(** * USB gadget Fastboot driver: a shallow embedding of
      [bdk/usb/usb_gadget_fastboot.c] and the properties of its protocol
      engine.

    The C file keeps one session structure, steps an RX and a TX state
    machine once per loop tick and talks to the USB stack through
    non-blocking primitives.  Here the session structure, the function-local
    static timers and the log of calls made to the outside are one record
    ([world]); every C function is a function on worlds; the answers of the
    outside (return codes, received bytes, timer values) come from an
    [oracle] that is indexed by the number of calls made so far. *)

From Stdlib Require Import ZArith String Ascii Bool List Lia.
Import ListNotations.
Open Scope Z_scope.

(** ** Enumerations *)

Inductive fastboot_status : Type :=
| FASTBOOT_STATUS_NORMAL
| FASTBOOT_STATUS_PROTOCOL_RESET
| FASTBOOT_STATUS_INVALID_STATE
| FASTBOOT_STATUS_USB_ERROR
| FASTBOOT_STATUS_REBOOT_BOOTLOADER.

(** The integer value the C compiler gives each enumerator. *)
Definition status_val (s : fastboot_status) : Z :=
  match s with
  | FASTBOOT_STATUS_NORMAL => 0
  | FASTBOOT_STATUS_PROTOCOL_RESET => 1
  | FASTBOOT_STATUS_INVALID_STATE => 2
  | FASTBOOT_STATUS_USB_ERROR => 3
  | FASTBOOT_STATUS_REBOOT_BOOTLOADER => 4
  end.

Definition status_eqb (a b : fastboot_status) : bool :=
  status_val a =? status_val b.

Inductive fastboot_rx_state : Type :=
| FASTBOOT_RX_STATE_INVALID
| FASTBOOT_RX_STATE_IDLE
| FASTBOOT_RX_STATE_COMMAND
| FASTBOOT_RX_STATE_DOWNLOAD
| FASTBOOT_RX_STATE_WAITING_TX_FOR_PROCESS
| FASTBOOT_RX_STATE_WAITING_TX_FOR_REBOOT_BOOTLOADER.

Inductive fastboot_tx_state : Type :=
| FASTBOOT_TX_STATE_INVALID
| FASTBOOT_TX_STATE_IDLE
| FASTBOOT_TX_STATE_SEND_RESPONSE.

Inductive fastboot_response_type : Type :=
| FASTBOOT_RESPONSE_INFO
| FASTBOOT_RESPONSE_FAIL
| FASTBOOT_RESPONSE_OKAY
| FASTBOOT_RESPONSE_DATA.

Inductive fastboot_disposition : Type :=
| FASTBOOT_DISPOSITION_NORMAL
| FASTBOOT_DISPOSITION_DOWNLOAD
| FASTBOOT_DISPOSITION_REBOOT_BOOTLOADER.

(** ** Bytes, C strings and fixed-size buffers *)

Definition NUL : ascii := zero.

Definition code (c : ascii) : Z := Z.of_N (N_of_ascii c).

Definition str (s : string) : list ascii := list_ascii_of_string s.

(** [unsigned] arithmetic on [u32]. *)
Definition u32 (x : Z) : Z := x mod 2 ^ 32.

(** The bytes of a C string: everything before the first NUL. *)
Fixpoint cstr (buf : list ascii) : list ascii :=
  match buf with
  | [] => []
  | c :: rest => if Ascii.eqb c NUL then [] else c :: cstr rest
  end.

Definition strlen (buf : list ascii) : Z := Z.of_nat (length (cstr buf)).

(** Reading one byte of a C string; past the stored bytes lies the
    terminator. *)
Definition peek (buf : list ascii) : ascii := hd NUL buf.

(** [strncmp a b n]: the difference of the first bytes that differ among
    the first [n], zero when there is none or both strings end first. *)
Fixpoint strncmp (a b : list ascii) (n : nat) : Z :=
  match n with
  | O => 0
  | S n' =>
      let ca := peek a in
      let cb := peek b in
      if negb (Ascii.eqb ca cb) then code ca - code cb
      else if Ascii.eqb ca NUL then 0
      else strncmp (tl a) (tl b) n'
  end.

(** [strcmp] compares until a difference or the common terminator; no
    string here is longer than its list. *)
Definition strcmp (a b : list ascii) : Z :=
  strncmp a b (S (Nat.max (length a) (length b))).

(** Storing [data] into [buf] from index [off] on.  A store that runs past
    the end of [buf] makes the list longer: the model keeps the bytes C
    would put behind the array. *)
Definition write_at (buf : list ascii) (off : nat) (data : list ascii)
  : list ascii :=
  firstn off buf ++ data ++ skipn (off + length data) buf.

(** [strcpy dst src]: the string and its terminator. *)
Definition strcpy (dst src : list ascii) : list ascii :=
  write_at dst 0 (cstr src ++ [NUL]).

(** The [n] bytes [strncpy] stores: at most [n] bytes of the string, then
    NULs up to [n]. *)
Definition strncpy_bytes (src : list ascii) (n : nat) : list ascii :=
  let body := firstn n (cstr src) in
  body ++ repeat NUL (n - length body).

Definition strncpy (dst : list ascii) (off : nat) (src : list ascii)
  (n : nat) : list ascii :=
  write_at dst off (strncpy_bytes src n).

(** [strncat dst src n]: at most [n] bytes of [src] appended at the end of
    the string in [dst], and then always a terminator. *)
Definition strncat (dst src : list ascii) (n : nat) : list ascii :=
  write_at dst (length (cstr dst)) (firstn n (cstr src) ++ [NUL]).

(** Modelled from the spec: [s_printf] of utils/sprintf.h with the formats
    ["%08X"] and ["%08x"], which is not among the sources; the spec gives
    its output as 8 uppercase, respectively 8 lowercase, hex digits of the
    32-bit argument. *)
Definition hex_digit (upper : bool) (d : Z) : ascii :=
  if d <? 10 then ascii_of_N (Z.to_N (48 + d))
  else ascii_of_N (Z.to_N ((if upper then 55 else 87) + d)).

Fixpoint hex_digits (upper : bool) (n : nat) (v : Z) : list ascii :=
  match n with
  | O => []
  | S n' => hex_digit upper ((v / 16 ^ Z.of_nat n') mod 16)
            :: hex_digits upper n' v
  end.

Definition s_printf_08X (v : Z) : list ascii := hex_digits true 8 v ++ [NUL].
Definition s_printf_08x (v : Z) : list ascii := hex_digits false 8 v ++ [NUL].


(** ** The outside: calls and their answers *)

(** What [set_text] is given.  The formatted texts keep their arguments. *)
Inductive text : Type :=
| TEXT_STARTED_USB
| TEXT_DOWNLOADING (head_kib size_kib : Z)
| TEXT_STATES (rx_state_name tx_state_name : string)
| TEXT_ENDED
| TEXT_ENDED_PROTOCOL_RESET
| TEXT_ENDED_INVALID_STATE (rx : fastboot_rx_state) (tx : fastboot_tx_state)
| TEXT_ENDED_USB_ERROR
| TEXT_ENDED_REBOOTING
| TEXT_TIMED_OUT.

(** Where an OUT transfer is to be stored. *)
Inductive read_target : Type :=
| INTO_RX_BUFFER
| INTO_DOWNLOAD_BUFFER (offset : Z).

(** One entry of the log per call that leaves the driver, named after the
    function called, with its arguments and its answer.  [G_handle_command]
    is a ghost entry: it marks the entry of the command interpreter and
    records the two machine states found there. *)
Inductive event : Type :=
| E_set_text (t : text)
| E_usb_device_init (rc : Z)
| E_usbd_end (a b : bool)
| E_usb_device_ep0_initialize (rc : Z)
| E_usbd_handle_ep0_pending_control_transfer (r : bool)
| E_usb_device_get_suspended (r : bool)
| E_usb_device_read_ep1_out (target : read_target) (len : Z) (rc : Z)
| E_usb_device_write_ep1_in (frame : list ascii) (rc : Z)
| E_usb_device_ep1_out_reading_poll (rc : Z) (bytes : list ascii)
| E_usb_device_ep1_in_writing_poll (rc : Z)
| E_get_tmr_ms (t : Z)
| E_minerva_periodic_training
| E_system_maintenance (b : bool)
| E_reload_nyx
| G_handle_command (rx : fastboot_rx_state) (tx : fastboot_tx_state).

(** The answer to a call: each call reads the field of its result type. *)
Record reply : Type := {
  rc : Z;              (* int results: 0 ok, 3 still active, else error *)
  flag : bool;         (* bool results *)
  bytes : list ascii;  (* what an OUT transfer delivered *)
  tmr : Z              (* get_tmr_ms *)
}.

(** The answers, by the number of calls logged before. *)
Definition oracle : Type := nat -> reply.

(** ** The session *)

(** [usbd_gadget_fastboot_t], then the two statics of
    [_system_maintenance], the length asked of the OUT transfer in flight,
    and the log.  The function pointers and the label of the structure are
    the calls of the log.  [tx_length] is written by the transport alone
    and read by nobody, and the bytes of a download go to the RAM disk:
    the model keeps neither. *)
Record world : Type := {
  status : fastboot_status;
  rx_state : fastboot_rx_state;
  tx_state : fastboot_tx_state;
  tight_turnaround : bool;
  rx_buffer : list ascii;           (* char [64 + 1] *)
  rx_length : Z;
  download_head : Z;
  download_size : Z;
  download_amount : Z;
  tx_buffer : list ascii;           (* char [64 + 1] *)
  tx_length : Z;
  timer_dram : Z;
  timer_status_bar : Z;
  ep1_out_len : Z;
  log : list event
}.

Definition set_status (v : fastboot_status) (w : world) : world :=
  Build_world v (rx_state w) (tx_state w) (tight_turnaround w) (rx_buffer w)
    (rx_length w) (download_head w) (download_size w) (download_amount w)
    (tx_buffer w) (tx_length w) (timer_dram w) (timer_status_bar w)
    (ep1_out_len w) (log w).

Definition set_rx_state (v : fastboot_rx_state) (w : world) : world :=
  Build_world (status w) v (tx_state w) (tight_turnaround w) (rx_buffer w)
    (rx_length w) (download_head w) (download_size w) (download_amount w)
    (tx_buffer w) (tx_length w) (timer_dram w) (timer_status_bar w)
    (ep1_out_len w) (log w).

Definition set_tx_state (v : fastboot_tx_state) (w : world) : world :=
  Build_world (status w) (rx_state w) v (tight_turnaround w) (rx_buffer w)
    (rx_length w) (download_head w) (download_size w) (download_amount w)
    (tx_buffer w) (tx_length w) (timer_dram w) (timer_status_bar w)
    (ep1_out_len w) (log w).

Definition set_tight_turnaround (v : bool) (w : world) : world :=
  Build_world (status w) (rx_state w) (tx_state w) v (rx_buffer w)
    (rx_length w) (download_head w) (download_size w) (download_amount w)
    (tx_buffer w) (tx_length w) (timer_dram w) (timer_status_bar w)
    (ep1_out_len w) (log w).

Definition set_rx (buf : list ascii) (len : Z) (w : world) : world :=
  Build_world (status w) (rx_state w) (tx_state w) (tight_turnaround w) buf
    len (download_head w) (download_size w) (download_amount w)
    (tx_buffer w) (tx_length w) (timer_dram w) (timer_status_bar w)
    (ep1_out_len w) (log w).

▸ **ASSIGNMENT**
Nothing beyond the line containing "Inductive fastboot_status : Type" is to be output; the lines above, from the first one onward to that line, are to be transcribed exactly.

▸ **YOUR RESPONSE**
(** * USB gadget Fastboot driver: a shallow embedding of
      [bdk/usb/usb_gadget_fastboot.c] and the properties of its protocol
      engine.

    The C file keeps one session structure, steps an RX and a TX state
    machine once per loop tick and talks to the USB stack through
    non-blocking primitives.  Here the session structure, the function-local
    static timers and the log of calls made to the outside are one record
    ([world]); every C function is a function on worlds; the answers of the
    outside (return codes, received bytes, timer values) come from an
    [oracle] that is indexed by the number of calls made so far. *)

From Stdlib Require Import ZArith String Ascii Bool List Lia.
Import ListNotations.
Open Scope Z_scope.

(** ** Enumerations *)

Inductive fastboot_status : Type :=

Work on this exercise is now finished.